Ubisoft is taking everything they learned from the launch and post-launch of The Division and using it to improve The Division 2. Recently we learned that the Dark Zones would be receiving significant changes in the sequel.
Alongside upping the areas from one zone to three, The Division 2 has made it so that the barrier to entry is far less challenging this time around for PvP.
Story missions, a new Rogue Loop, and normalization are just a few things players can look forward to in the Dark Zone.
But do these changes take away all the fun from the hardcore players by making The Division 2 a “welcoming experience” catered to casual players? Not really.
While it’s true the Dark Zones in The Division 2 will be more welcoming to casual players, that really only applies to two out of the three zones at a time.
After beating the game, you’ll unlock a third zone, giving players the ability to compete in an area called the Occupied Dark Zone.
Occupied Dark Zones – which cycle between the three once unlocked – are chaotic, featuring no rules other than survive. This chaos is born out of the fact that these locations will have no normalization, no statuses, and friendly fire is on; your actions are your own in this contaminated wasteland.
The idea of skill-based matchmaking and Rogue states in general won’t exist in this Dark Zone either. All of this heavily mirrors Survival from the original game, a mode that hardcore players loved once introduced.
Instead of having to manage hunger, thirst, infection, and blizzards like you would in Survival though, Occupied Dark Zones tasks you with surviving against other players.
While this decision might seem like it caters less toward those who like a challenge, it simply shifts focus to more relevant combat and strategy elements The Division series teaches throughout all of its gameplay anyway.
Another driving force behind the hardcore appeal of Occupied Dark Zones revolves around the incentives it will provide.
The best rewards in The Division 2 will be placed in this intense area, providing validation for those that are skilled enough to survive and earn it.
You won’t be the only one gunning for that loot though, meaning the actual competition players will receive in this zone is far better than the original.
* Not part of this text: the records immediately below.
(** ** A whole frame, seen from one detector *)

Lemma detectors_detStep (d : CountKey) (f : Frame) (r : Refs) :
  detStep d (now f) (view d r) (view d (detectors hypot f r)).
Proof.
  unfold detectors.
  destruct d.
  - rewrite lungeBlock_frame, jumpingJackBlock_frame, squatBlock_frame,
      highJumpBlock_frame, pushUpBlock_frame, blinkBlock_frame by discriminate.
    apply handLiftBlock_own.
  - rewrite lungeBlock_frame, jumpingJackBlock_frame, squatBlock_frame,
      highJumpBlock_frame, pushUpBlock_frame by discriminate.
    rewrite <- (handLiftBlock_frame
      (getKeypointByName (keypoints f) left_wrist (videoWidth f) (videoHeight f))
      (getKeypointByName (keypoints f) left_shoulder (videoWidth f) (videoHeight f))
      eyeBlinks r) at 1 by discriminate.
    apply blinkBlock_own.
  - rewrite lungeBlock_frame, jumpingJackBlock_frame, squatBlock_frame,
      highJumpBlock_frame by discriminate.
    match goal with
    | |- detStep _ _ _ (view _ (pushUpBlock _ _ _ ?r')) =>
      replace (view pushUps r) with (view pushUps r')
        by (rewrite blinkBlock_frame, handLiftBlock_frame by discriminate; reflexivity)
    end.
    apply pushUpBlock_own.
  - rewrite lungeBlock_frame, jumpingJackBlock_frame, squatBlock_frame by discriminate.
    match goal with
    | |- detStep _ _ _ (view _ (highJumpBlock _ _ _ _ ?r')) =>
      replace (view highJumps r) with (view highJumps r')
        by (rewrite pushUpBlock_frame, blinkBlock_frame, handLiftBlock_frame
              by discriminate; reflexivity)
    end.
    apply highJumpBlock_own.
  - rewrite lungeBlock_frame, jumpingJackBlock_frame by discriminate.
    match goal with
    | |- detStep _ _ _ (view _ (squatBlock _ _ _ ?r')) =>
      replace (view squats r) with (view squats r')
        by (rewrite highJumpBlock_frame, pushUpBlock_frame, blinkBlock_frame,
              handLiftBlock_frame by discriminate; reflexivity)
    end.
    apply squatBlock_own.
  - rewrite lungeBlock_frame by discriminate.
    match goal with
    | |- detStep _ _ _ (view _ (jumpingJackBlock _ _ _ _ _ _ ?r')) =>
      replace (view jumpingJacks r) with (view jumpingJacks r')
        by (rewrite squatBlock_frame, highJumpBlock_frame, pushUpBlock_frame,
              blinkBlock_frame, handLiftBlock_frame by discriminate; reflexivity)
    end.
    apply jumpingJackBlock_own.
  - match goal with
    | |- detStep _ _ _ (view _ (lungeBlock _ _ _ ?r')) =>
      replace (view lunges r) with (view lunges r')
        by (rewrite jumpingJackBlock_frame, squatBlock_frame, highJumpBlock_frame,
              pushUpBlock_frame, blinkBlock_frame, handLiftBlock_frame
              by discriminate; reflexivity)
    end.
    apply lungeBlock_own.
Qed.

(** ** Flushing leaves the detector cells alone *)

Lemma flushKey_refs (w : World) (k : CountKey) :
  stateRef (flushKey w k) = stateRef w
  /\ localCountsRef (flushKey w k) = localCountsRef w
  /\ lastContextFlush (flushKey w k) = lastContextFlush w
  /\ counts (flushKey w k) = counts w.
Proof. unfold flushKey. split_ifs; simpl; auto. Qed.

Lemma fold_flushKey_refs (ks : list CountKey) : forall w,
  stateRef (fold_left flushKey ks w) = stateRef w
  /\ localCountsRef (fold_left flushKey ks w) = localCountsRef w
  /\ lastContextFlush (fold_left flushKey ks w) = lastContextFlush w
  /\ counts (fold_left flushKey ks w) = counts w.
Proof.
  induction ks as [|k ks IH]; intros w; simpl; [auto|].
  destruct (IH (flushKey w k)) as (H1 & H2 & H3 & H4).
  destruct (flushKey_refs w k) as (G1 & G2 & G3 & G4).
  rewrite H1, H2, H3, H4. auto.
Qed.

Lemma flush_refs (t : Z) (w : World) :
  stateRef (flushCountsToContext t w) = stateRef w
  /\ localCountsRef (flushCountsToContext t w) = localCountsRef w
  /\ counts (flushCountsToContext t w) = counts w.
Proof.
  unfold flushCountsToContext. destruct (t - lastContextFlush w <? 800); [auto|].
  match goal with |- context [fold_left flushKey keys ?w0] =>
    destruct (fold_flushKey_refs keys w0) as (H1 & H2 & _ & H4) end.
  rewrite H1, H2, H4. auto.
Qed.

Lemma detectAndProcess_refs (f : Frame) (w : World) :
  refs (detectAndProcess hypot f w) = refs w
  \/ refs (detectAndProcess hypot f w) = detectors hypot f (refs w).
Proof.
  unfold detectAndProcess, refs.
  destruct (keypoints f) as [kps|] eqn:Hk; [|left; reflexivity].
  destruct (length kps <? 17)%nat; [left; reflexivity|].
  right.
  destruct (detectors hypot f (stateRef w, localCountsRef w)) as [s c].
  match goal with |- context [flushCountsToContext ?t ?w0] =>
    destruct (flush_refs t w0) as (H1 & H2 & _) end.
  rewrite H1, H2. reflexivity.
Qed.

Lemma detStep_refl d t v : detStep d t v v.
Proof. destruct v as [[p lt] c]. left. auto. Qed.

(** Every event is a detector step (possibly the idle one) of every
    detector; a frame's step is taken at the frame's clock. *)
Lemma step_detStep (d : CountKey) (w : World) (ev : Event) :
  match ev with
  | Tick f => detStep d (now f) (view d (refs w)) (view d (refs (step hypot w ev)))
  | Render => view d (refs (step hypot w ev)) = view d (refs w)
  end.
Proof.
  destruct ev as [f|]; [|reflexivity]. unfold step.
  destruct (detectAndProcess_refs f w) as [H|H]; rewrite H.
  - apply detStep_refl.
  - apply detectors_detStep.
Qed.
While there was certainly a measure of superiority hardcore players must have felt by easily gunning down new or out-skilled players in The Division, the overall experience was certainly a bit cheap.
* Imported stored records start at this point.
(** The three test servers of [coingecko_test.go]. *)
Lemma FetchCryptoPrices_single_bitcoin_witness :
  api.FetchCryptoPrices mock.DecodePrices mock.client
    (fun _ => mock.served 200 mock.bitcoin_body) ["bitcoin"] mock.run_one_result
  = Some ([models.mkCryptoPrice "bitcoin" "" "" (f64_of_Z 50000) "2024-01-15T12:00:00Z"],
          None)
  /\ api.FetchCryptoPrices mock.DecodePrices mock.client
       (fun _ => mock.served 200 mock.invalid_body) ["bitcoin"] mock.run_one_error
     = Some ([], Some (errorString "invalid character 'i' looking for beginning of value"))
  /\ api.FetchCryptoPrices mock.DecodePrices mock.client
       (fun _ => mock.served 500 "") ["bitcoin"] mock.run_one_error
     = Some ([], Some (errorString "panic occurred: API returned status code: 500")).
Proof.
  split; [|split].
  - destruct (FetchCryptoPrices_single_bitcoin mock.DecodePrices mock.client
                (fun _ => mock.served 200 mock.bitcoin_body)) as (Hok & _ & _).
    exact (proj1 (Hok _ {[ "usd" := f64_of_Z 50000 ]} eq_refl eq_refl eq_refl eq_refl)).
  - destruct (FetchCryptoPrices_single_bitcoin mock.DecodePrices mock.client
                (fun _ => mock.served 200 mock.invalid_body)) as (_ & Hbad & _).
    exact (proj1 (Hbad mock.invalid_body _ eq_refl eq_refl)).
  - destruct (FetchCryptoPrices_single_bitcoin mock.DecodePrices mock.client
                (fun _ => mock.served 500 "")) as (_ & _ & Hstatus).
    exact (proj1 (Hstatus "" eq_refl)).
Defined.

(** A body that decodes to an empty object. *)
Lemma absent_key_gives_zero_price_witness :
  api.FetchCryptoPrices mock.DecodePrices mock.client
    (fun _ => mock.served 200 "{}") ["dogecoin"] mock.run_one_result
  = Some ([models.mkCryptoPrice "dogecoin" "" "" f64_zero "2024-01-15T12:00:00Z"], None).
Proof.
  destruct (absent_key_gives_zero_price mock.DecodePrices mock.client
              (mock.served 200 "{}") "dogecoin" (api.mkResponse 200 "{}") ∅
              eq_refl eq_refl eq_refl (or_introl eq_refl))
    as (_ & _ & Hrun & _).
  exact (Hrun (fun _ => mock.served 200 "{}") eq_refl).
Defined.

(** The record fetched from the first test server is rejected by
    [Validate]. *)
Lemma fetched_records_fail_Validate_witness :
  let p := models.mkCryptoPrice "bitcoin" "" "" (f64_of_Z 50000) "2024-01-15T12:00:00Z" in
  models.Symbol p = "" /\ models.Name p = "" /\ models.ID p ∈ ["bitcoin"]
  /\ models.Validate p <> None.
Proof.
  intros p.
  apply (proj2 (fetched_records_fail_Validate mock.DecodePrices mock.client)
           (fun _ => mock.served 200 mock.bitcoin_body) ["bitcoin"]
           mock.run_one_result [p] None p).
  - vm_compute. reflexivity.
  - apply list_elem_of_singleton. reflexivity.
Defined.

(** C5 with "non-2xx status" does not hold: a response with status 201 and
    a body that decodes is neither a transport failure, nor a status outside
    2xx, nor a decode failure, and [GetTopNCryptos] returns an error, which
    wraps nothing, and no record. *)
Lemma GetTopNCryptos_status_201_counterexample :
  let env := mock.served 201 mock.markets_body in
  api.httpGet env (api.markets_url mock.client 20)
  = inl (api.mkResponse 201 mock.markets_body)
  /\ 200 <= 201 < 300
  /\ mock.DecodeMarkets mock.markets_body
     = inl [api.mkMarketData "bitcoin" "btc" "Bitcoin" (f64_of_Z 50000)]
  /\ api.GetTopNCryptos mock.DecodeMarkets mock.client env 20
     = ([], Some (errorString "API returned status code: 201"))
  /\ Unwrap (errorString "API returned status code: 201") = None.
Proof. cbv zeta. repeat split; try lia. Qed.

(** The same body with status 200, and a refused connection. *)
Example GetTopNCryptos_cases :
  api.GetTopNCryptos mock.DecodeMarkets mock.client (mock.served 200 mock.markets_body) 20
  = ([mock.btc], None)
  /\ api.GetTopNCryptos mock.DecodeMarkets mock.client
       (mock.served 200 mock.invalid_body) 20
     = ([], Some (wrapError
                    "failed to decode response: invalid character 'i' looking for beginning of value"
                    (errorString "invalid character 'i' looking for beginning of value")))
  /\ api.GetTopNCryptos mock.DecodeMarkets mock.client mock.refused 20
     = ([], Some (wrapError
                    "failed to fetch top cryptos: dial tcp 127.0.0.1:8080: connect: connection refused"
                    (errorString "dial tcp 127.0.0.1:8080: connect: connection refused"))).
Proof. repeat split. Qed.

(** After the call has returned on the first goroutine's error, the second
    goroutine still makes its send. *)
Lemma goroutines_never_block_witness :
  exists st st',
    api.exec mock.DecodePrices mock.client mock.both_fail
      mock.run_first_error_only
      (api.init ["bitcoin"; "ethereum"]) = Some st
    /\ (exists prices err, api.main st = api.Returned prices err)
    /\ api.step mock.DecodePrices mock.client mock.both_fail (api.Step_goroutine 1) st
       = Some st'.
Proof.
  destruct (api.exec mock.DecodePrices mock.client mock.both_fail
              mock.run_first_error_only
              (api.init ["bitcoin"; "ethereum"])) as [st|] eqn:Hexec;
    [|vm_compute in Hexec; discriminate].
  destruct (api.goroutines st !! 1%nat) as [g|] eqn:Hk;
    [|vm_compute in Hexec; injection Hexec as <-; discriminate].
  destruct (goroutines_never_block _ _ _ _ _ _ 1%nat g Hexec Hk) as [_ Hsend].
  destruct Hsend as [st' Hst'].
  { vm_compute in Hexec. injection Hexec as <-. vm_compute in Hk.
    injection Hk as <-. discriminate. }
  exists st, st'. split; [reflexivity|]. split; [|exact Hst'].
  vm_compute in Hexec. injection Hexec as <-. cbn. eauto.
Defined.

(** ** More on the batch and the entity *)
Section Batch.
Import models.

Lemma f64_add_nan_l (y : float64) : f64_add f64_nan y = f64_nan.
Proof. reflexivity. Qed.

Lemma f64_add_nan_r (x : float64) : f64_add x f64_nan = f64_nan.
Proof. destruct x; reflexivity. Qed.

Lemma is_nan_eq (x : float64) : is_nan x = true <-> x = f64_nan.
Proof. destruct x; cbn; split; intros H; try discriminate H; reflexivity. Qed.

Lemma total_from_nan (prices : list CryptoPrice) :
  fold_left (fun total crypto => f64_add total (CurrentPrice crypto)) prices f64_nan
  = f64_nan.
Proof. induction prices as [|x rest IH]; cbn; [reflexivity|exact IH]. Qed.

Lemma total_nan (prices : list CryptoPrice) (start : float64) :
  Exists (fun c => is_nan (CurrentPrice c) = true) prices ->
  fold_left (fun total crypto => f64_add total (CurrentPrice crypto)) prices start
  = f64_nan.
Proof.
  intros Hex. revert start. induction Hex as [c rest Hc|c rest _ IH]; intros start; cbn.
  - apply is_nan_eq in Hc. rewrite Hc, f64_add_nan_r. apply total_from_nan.
  - apply IH.
Qed.

(** The total of a batch is a running sum in batch order: adding an entry
    adds its price to the total on the right.  The total of a batch of one
    entry is its price, but for a price of either zero, where it is [+0]. *)
Theorem TotalValue_AddCrypto (b : CryptoBatch) (crypto : CryptoPrice) :
  TotalValue (AddCrypto b crypto) = f64_add (TotalValue b) (CurrentPrice crypto)
  /\ TotalValue (AddCrypto (mkCryptoBatch []) crypto)
     = (if SFeqb (CurrentPrice crypto) f64_zero then f64_zero
        else CurrentPrice crypto).
Proof.
  unfold TotalValue, AddCrypto. cbn [Prices]. split.
  - now rewrite fold_left_app.
  - cbn [app fold_left].
    destruct (CurrentPrice crypto) as [[]|[]| |[] m e]; reflexivity.
Qed.

(** One NaN price makes the total NaN, wherever it stands in the batch;
    the entry may well pass [Validate]. *)
Theorem TotalValue_nan (b : CryptoBatch) (crypto : CryptoPrice) :
  crypto ∈ Prices b -> is_nan (CurrentPrice crypto) = true ->
  TotalValue b = f64_nan
  /\ (ID crypto <> "" -> Symbol crypto <> "" -> Name crypto <> "" ->
      Validate crypto = None).
Proof.
  intros Hin Hnan. split.
  - apply total_nan. apply Exists_exists. eauto.
  - intros Hid Hsym Hname. apply Validate_nil_not_negative.
    apply is_nan_eq in Hnan. rewrite Hnan. auto.
Qed.

Lemma GetPriceAt_in_range (b : CryptoBatch) (i : nat) (x : CryptoPrice) :
  Prices b !! i = Some x -> GetPriceAt b (Z.of_nat i) = Return x.
Proof.
  intros Hx. unfold GetPriceAt.
  pose proof (lookup_lt_Some _ _ _ Hx) as Hlt.
  destruct (Z.ltb_spec (Z.of_nat i) 0); [lia|].
  destruct (Z.geb_spec (Z.of_nat i) (Z.of_nat (length (Prices b)))); [lia|].
  cbn [orb]. now rewrite Nat2Z.id, Hx.
Qed.

Lemma GetPriceAt_returned (b : CryptoBatch) (index : Z) (x : CryptoPrice) :
  GetPriceAt b index = Return x ->
  0 <= index /\ Prices b !! Z.to_nat index = Some x.
Proof.
  unfold GetPriceAt.
  destruct (Z.ltb_spec index 0); [discriminate|].
  destruct (index >=? _); [discriminate|]. cbn [orb].
  destruct (Prices b !! Z.to_nat index); [|discriminate].
  intros [= ->]. auto.
Qed.

Lemma GetPriceAt_out_of_range (b : CryptoBatch) (index : Z) :
  index < 0 \/ Z.of_nat (length (Prices b)) <= index ->
  GetPriceAt b index = Panic ("index out of bounds: " +:+ fmt_d index).
Proof.
  intros Hout. unfold GetPriceAt.
  destruct (Z.ltb_spec index 0); [reflexivity|].
  destruct (Z.geb_spec index (Z.of_nat (length (Prices b)))); [reflexivity|lia].
Qed.

(** Insert then read back by index: [AddCrypto] leaves every index that was
    in range as it was, makes the old length a valid index holding the new
    entry, and every other index panics as before, with the same message. *)
Theorem AddCrypto_GetPriceAt (b : CryptoBatch) (crypto : CryptoPrice) (index : Z) :
  let n := Z.of_nat (length (Prices b)) in
  length (Prices (AddCrypto b crypto)) = S (length (Prices b))
  /\ GetPriceAt (AddCrypto b crypto) n = Return crypto
  /\ panics (GetPriceAt b n)
  /\ (index <> n -> GetPriceAt (AddCrypto b crypto) index = GetPriceAt b index).
Proof.
  intros n. subst n.
  assert (Hlen : length (Prices (AddCrypto b crypto)) = S (length (Prices b))).
  { cbn. rewrite length_app. cbn. lia. }
  split; [exact Hlen|]. split; [|split].
  - apply GetPriceAt_in_range. cbn [AddCrypto Prices].
    rewrite lookup_app_r by lia. now rewrite Nat.sub_diag.
  - eexists. apply GetPriceAt_out_of_range. lia.
  - intros Hne.
    destruct (Z.ltb_spec index 0) as [Hneg|Hpos].
    { rewrite !GetPriceAt_out_of_range by lia. reflexivity. }
    destruct (Z.ltb_spec index (Z.of_nat (length (Prices b)))) as [Hin|Hout].
    + destruct (lookup_lt_is_Some_2 (Prices b) (Z.to_nat index)) as [x Hx]; [lia|].
      rewrite <- (Z2Nat.id index) by lia.
      rewrite (GetPriceAt_in_range b _ x Hx).
      apply GetPriceAt_in_range. cbn [AddCrypto Prices].
      rewrite lookup_app_l by lia. exact Hx.
    + rewrite !GetPriceAt_out_of_range by (rewrite ?Hlen; lia). reflexivity.
Qed.

Lemma GetBySymbol_range_app (prices : list CryptoPrice) (crypto : CryptoPrice)
    (symbol : string) :
  GetBySymbol_range (prices ++ [crypto]) symbol
  = if (GetBySymbol_range prices symbol).2 then GetBySymbol_range prices symbol
    else if String.eqb (Symbol crypto) symbol then (crypto, true)
         else (zeroCryptoPrice, false).
Proof.
  induction prices as [|x rest IH]; cbn.
  - reflexivity.
  - destruct (String.eqb (Symbol x) symbol); [reflexivity|exact IH].
Qed.

(** Insert then look up by symbol: an entry already found under the symbol
    is still the one returned; otherwise the added entry is returned when
    its symbol is the one asked for, and nothing is found when it is not.
    So the symbol of an added entry is always found, and the entry itself
    comes back exactly when no earlier entry has its symbol. *)
Theorem AddCrypto_GetBySymbol (b : CryptoBatch) (crypto : CryptoPrice) (symbol : string) :
  GetBySymbol (AddCrypto b crypto) symbol
  = (if (GetBySymbol b symbol).2 then GetBySymbol b symbol
     else if String.eqb (Symbol crypto) symbol then (crypto, true)
          else (zeroCryptoPrice, false))
  /\ (GetBySymbol (AddCrypto b crypto) (Symbol crypto)).2 = true
  /\ (GetBySymbol (AddCrypto b crypto) (Symbol crypto) = (crypto, true) <->
      (GetBySymbol b (Symbol crypto)).2 = false
      \/ GetBySymbol b (Symbol crypto) = (crypto, true)).
Proof.
  unfold GetBySymbol, AddCrypto. cbn [Prices].
  split; [apply GetBySymbol_range_app|].
  rewrite GetBySymbol_range_app, String.eqb_refl.
  destruct (GetBySymbol_range (Prices b) (Symbol crypto)) as [found [|]] eqn:Hb; cbn.
  - split; [reflexivity|]. split; [auto|]. intros [?|?]; [discriminate|assumption].
  - split; [reflexivity|]. split; auto.
Qed.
Praying on newbies by camping out near the gates to kill them, or gang up on them to steal their loot doesn’t compare to actually beating a skilled opponent in an intense firefight.
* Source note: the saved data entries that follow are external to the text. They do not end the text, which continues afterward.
Lemma bind_normal {W A B} (m : M W A) (k : A -> M W B) (w w' : W) (a : A) :
  m w = (Normal a, w') -> bind m k w = k a w'.
Proof. intros Hm. unfold bind. now rewrite Hm. Qed.

Lemma bind_raise {W A B} (m : M W A) (k : A -> M W B) (w w' : W) (e : exn) :
  m w = (Raise e, w') -> bind m k w = (Raise e, w').
Proof. intros Hm. unfold bind. now rewrite Hm. Qed.

Lemma for_in_cons {W A R} (x : A) (rest : list A) (body : A -> M W (flow R)) (w : W) :
  for_in (x :: rest) body w =
  match body x w with
  | (Normal Next, w') => for_in rest body w'
  | (Normal (Return r), w') => (Normal (Some r), w')
  | (Raise e, w') => (Raise e, w')
  end.
Proof.
  cbn [for_in]. unfold bind. destruct (body x w) as [[[|r]|e] w']; reflexivity.
Qed.

(** What one turn of the loop does to [labels] and [colors], and that it
    always ends in a [return] or an exception. *)
Lemma body_cases (m : num) (v : bool) (f : FaceImage) (w : world) :
  match detect_facemask_body m v f w with
  | (Normal (Return r), w') =>
      exists l c, paired l c /\ r = str_in WEARING_MASK l /\
                  labels (self w') = (labels (self w) ++ [l])%list /\
                  colors (self w') = (colors (self w) ++ [c])%list
  | (Normal Next, _) => False
  | (Raise _, w') =>
      labels (self w') = labels (self w) /\ colors (self w') = colors (self w)
  end.
Proof.
  run_body w; try (now split).
  all: eexists; eexists; split; [|split; [|split; reflexivity]];
    cbv [paired WEARING_MASK NO_MASK DARK_GREEN RED_ORANGE]; auto.
Qed.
As a result, skill is going to be apparent in The Division 2, as the best of the best will come out on top through strategy, proper builds, and precise shooting. At least, that’s the hope.
In short, while the surface level changes to the Dark Zones in The Division 2 may seem to take away all the extreme element of the original, they really just serve to separate casual and hardcore more conveniently and increase competition between the best players.
The introduction of an Occupied Dark Zone in The Division 2 sends a clear message to players: this area is only for the hardcore.